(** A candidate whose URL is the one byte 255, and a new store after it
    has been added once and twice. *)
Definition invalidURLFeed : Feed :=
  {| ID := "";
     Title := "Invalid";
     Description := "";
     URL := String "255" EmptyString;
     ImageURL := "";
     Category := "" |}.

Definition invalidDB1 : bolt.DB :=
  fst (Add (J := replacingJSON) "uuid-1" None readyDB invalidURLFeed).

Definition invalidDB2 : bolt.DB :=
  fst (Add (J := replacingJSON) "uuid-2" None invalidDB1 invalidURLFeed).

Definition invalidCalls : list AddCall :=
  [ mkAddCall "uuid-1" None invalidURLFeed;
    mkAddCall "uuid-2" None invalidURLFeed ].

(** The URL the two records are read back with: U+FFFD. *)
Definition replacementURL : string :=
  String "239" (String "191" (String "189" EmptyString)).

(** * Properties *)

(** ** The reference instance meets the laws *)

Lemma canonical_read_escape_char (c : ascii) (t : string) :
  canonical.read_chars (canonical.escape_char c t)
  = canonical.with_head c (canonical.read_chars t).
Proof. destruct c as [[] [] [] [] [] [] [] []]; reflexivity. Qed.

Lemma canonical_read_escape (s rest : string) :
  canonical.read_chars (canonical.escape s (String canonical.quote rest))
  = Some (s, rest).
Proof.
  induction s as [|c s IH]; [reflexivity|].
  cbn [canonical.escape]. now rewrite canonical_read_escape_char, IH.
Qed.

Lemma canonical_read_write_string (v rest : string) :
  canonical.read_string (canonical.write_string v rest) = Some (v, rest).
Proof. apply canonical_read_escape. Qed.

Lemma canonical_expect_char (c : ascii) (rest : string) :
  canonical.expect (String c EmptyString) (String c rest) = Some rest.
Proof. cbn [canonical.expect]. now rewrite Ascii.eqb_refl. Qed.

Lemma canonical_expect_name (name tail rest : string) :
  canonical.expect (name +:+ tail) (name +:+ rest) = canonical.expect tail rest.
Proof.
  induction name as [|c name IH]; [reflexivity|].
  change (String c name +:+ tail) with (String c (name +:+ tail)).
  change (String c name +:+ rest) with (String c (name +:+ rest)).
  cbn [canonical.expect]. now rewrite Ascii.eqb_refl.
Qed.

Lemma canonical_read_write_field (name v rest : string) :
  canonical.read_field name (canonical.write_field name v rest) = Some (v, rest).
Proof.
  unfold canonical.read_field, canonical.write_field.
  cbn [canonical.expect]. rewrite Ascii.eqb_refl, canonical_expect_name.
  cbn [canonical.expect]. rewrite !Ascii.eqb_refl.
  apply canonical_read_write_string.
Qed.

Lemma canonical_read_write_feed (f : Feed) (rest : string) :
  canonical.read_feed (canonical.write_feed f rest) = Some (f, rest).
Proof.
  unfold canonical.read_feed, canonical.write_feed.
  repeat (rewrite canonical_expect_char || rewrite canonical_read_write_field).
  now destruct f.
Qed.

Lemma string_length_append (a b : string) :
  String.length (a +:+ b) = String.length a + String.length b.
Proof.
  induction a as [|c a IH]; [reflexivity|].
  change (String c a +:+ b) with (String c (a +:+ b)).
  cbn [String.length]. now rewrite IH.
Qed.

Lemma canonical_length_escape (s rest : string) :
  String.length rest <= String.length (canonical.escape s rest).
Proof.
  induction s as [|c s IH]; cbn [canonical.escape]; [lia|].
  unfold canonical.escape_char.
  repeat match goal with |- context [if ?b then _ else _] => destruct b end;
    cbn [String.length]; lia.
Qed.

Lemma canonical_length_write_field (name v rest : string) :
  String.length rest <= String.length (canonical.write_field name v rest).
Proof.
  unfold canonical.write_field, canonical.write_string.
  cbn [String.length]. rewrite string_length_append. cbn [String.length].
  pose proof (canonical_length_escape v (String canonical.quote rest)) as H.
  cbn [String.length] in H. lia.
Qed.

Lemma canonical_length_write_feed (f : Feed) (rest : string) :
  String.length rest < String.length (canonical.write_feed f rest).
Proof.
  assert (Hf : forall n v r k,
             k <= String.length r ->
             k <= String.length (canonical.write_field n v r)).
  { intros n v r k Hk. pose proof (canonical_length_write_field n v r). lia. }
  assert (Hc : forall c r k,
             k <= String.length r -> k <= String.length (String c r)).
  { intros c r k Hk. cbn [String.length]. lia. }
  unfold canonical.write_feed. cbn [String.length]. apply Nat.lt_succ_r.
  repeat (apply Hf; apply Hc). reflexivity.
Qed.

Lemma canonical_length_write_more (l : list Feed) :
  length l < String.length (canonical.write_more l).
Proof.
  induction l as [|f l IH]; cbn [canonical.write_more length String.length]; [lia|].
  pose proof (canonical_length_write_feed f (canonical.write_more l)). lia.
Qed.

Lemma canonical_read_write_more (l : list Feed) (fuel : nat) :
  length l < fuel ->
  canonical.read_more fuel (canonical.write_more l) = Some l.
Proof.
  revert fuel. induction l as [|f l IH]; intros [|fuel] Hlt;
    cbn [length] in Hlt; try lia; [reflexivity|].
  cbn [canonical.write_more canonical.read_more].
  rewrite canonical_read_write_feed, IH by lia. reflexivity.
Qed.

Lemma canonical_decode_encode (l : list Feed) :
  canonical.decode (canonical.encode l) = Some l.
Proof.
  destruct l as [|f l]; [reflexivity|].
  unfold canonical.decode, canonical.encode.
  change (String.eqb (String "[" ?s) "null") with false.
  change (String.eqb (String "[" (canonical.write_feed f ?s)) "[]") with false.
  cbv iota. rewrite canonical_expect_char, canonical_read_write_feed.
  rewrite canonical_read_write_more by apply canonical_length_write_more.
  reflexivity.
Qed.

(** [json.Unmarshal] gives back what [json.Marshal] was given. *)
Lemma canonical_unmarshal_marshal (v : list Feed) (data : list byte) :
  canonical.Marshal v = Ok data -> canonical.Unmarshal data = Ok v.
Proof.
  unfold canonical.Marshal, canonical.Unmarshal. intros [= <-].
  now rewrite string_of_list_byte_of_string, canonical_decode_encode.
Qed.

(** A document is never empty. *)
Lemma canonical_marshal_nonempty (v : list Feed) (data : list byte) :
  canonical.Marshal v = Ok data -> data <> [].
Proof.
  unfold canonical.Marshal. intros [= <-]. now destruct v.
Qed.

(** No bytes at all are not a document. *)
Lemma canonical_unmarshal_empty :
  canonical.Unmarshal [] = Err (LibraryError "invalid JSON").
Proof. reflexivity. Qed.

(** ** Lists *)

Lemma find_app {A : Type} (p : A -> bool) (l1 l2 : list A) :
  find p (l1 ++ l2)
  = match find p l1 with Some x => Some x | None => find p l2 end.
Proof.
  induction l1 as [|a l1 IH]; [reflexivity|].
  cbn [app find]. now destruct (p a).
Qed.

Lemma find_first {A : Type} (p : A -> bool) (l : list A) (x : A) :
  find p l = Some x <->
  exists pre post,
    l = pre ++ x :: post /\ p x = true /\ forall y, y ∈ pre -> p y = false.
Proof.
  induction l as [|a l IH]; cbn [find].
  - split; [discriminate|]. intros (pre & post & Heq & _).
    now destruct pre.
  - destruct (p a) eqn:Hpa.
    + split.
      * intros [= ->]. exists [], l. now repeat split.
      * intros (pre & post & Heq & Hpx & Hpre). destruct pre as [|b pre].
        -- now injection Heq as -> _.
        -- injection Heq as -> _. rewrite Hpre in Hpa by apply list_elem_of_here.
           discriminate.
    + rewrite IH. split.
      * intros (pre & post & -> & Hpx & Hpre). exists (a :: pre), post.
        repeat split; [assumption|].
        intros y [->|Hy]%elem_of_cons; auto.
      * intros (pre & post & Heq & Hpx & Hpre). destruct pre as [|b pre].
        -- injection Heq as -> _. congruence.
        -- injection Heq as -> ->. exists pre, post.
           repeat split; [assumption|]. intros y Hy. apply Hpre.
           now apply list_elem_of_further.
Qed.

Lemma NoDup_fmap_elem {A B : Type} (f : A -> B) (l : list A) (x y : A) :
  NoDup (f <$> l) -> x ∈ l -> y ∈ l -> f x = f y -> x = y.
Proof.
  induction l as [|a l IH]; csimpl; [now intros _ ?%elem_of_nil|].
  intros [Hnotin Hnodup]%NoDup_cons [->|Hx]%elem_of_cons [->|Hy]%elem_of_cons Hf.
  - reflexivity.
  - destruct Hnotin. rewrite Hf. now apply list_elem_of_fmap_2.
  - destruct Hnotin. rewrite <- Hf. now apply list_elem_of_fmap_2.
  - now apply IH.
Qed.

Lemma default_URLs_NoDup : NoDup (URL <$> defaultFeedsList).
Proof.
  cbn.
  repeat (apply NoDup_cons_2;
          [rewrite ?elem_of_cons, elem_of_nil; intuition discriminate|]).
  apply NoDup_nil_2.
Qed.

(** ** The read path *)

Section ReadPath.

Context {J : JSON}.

============================================================

WORK TO BE COMPLETED
From the material above, set down exactly the lines starting at the one with "cbn [String.length]; lia." and ending at the one with "cbn [String.length] in H. lia.", end lines included.

OUTPUT
    cbn [String.length]; lia.
Qed.

Lemma canonical_length_write_field (name v rest : string) :
  String.length rest <= String.length (canonical.write_field name v rest).
Proof.
  unfold canonical.write_field, canonical.write_string.
  cbn [String.length]. rewrite string_length_append. cbn [String.length].
  pose proof (canonical_length_escape v (String canonical.quote rest)) as H.
  cbn [String.length] in H. lia.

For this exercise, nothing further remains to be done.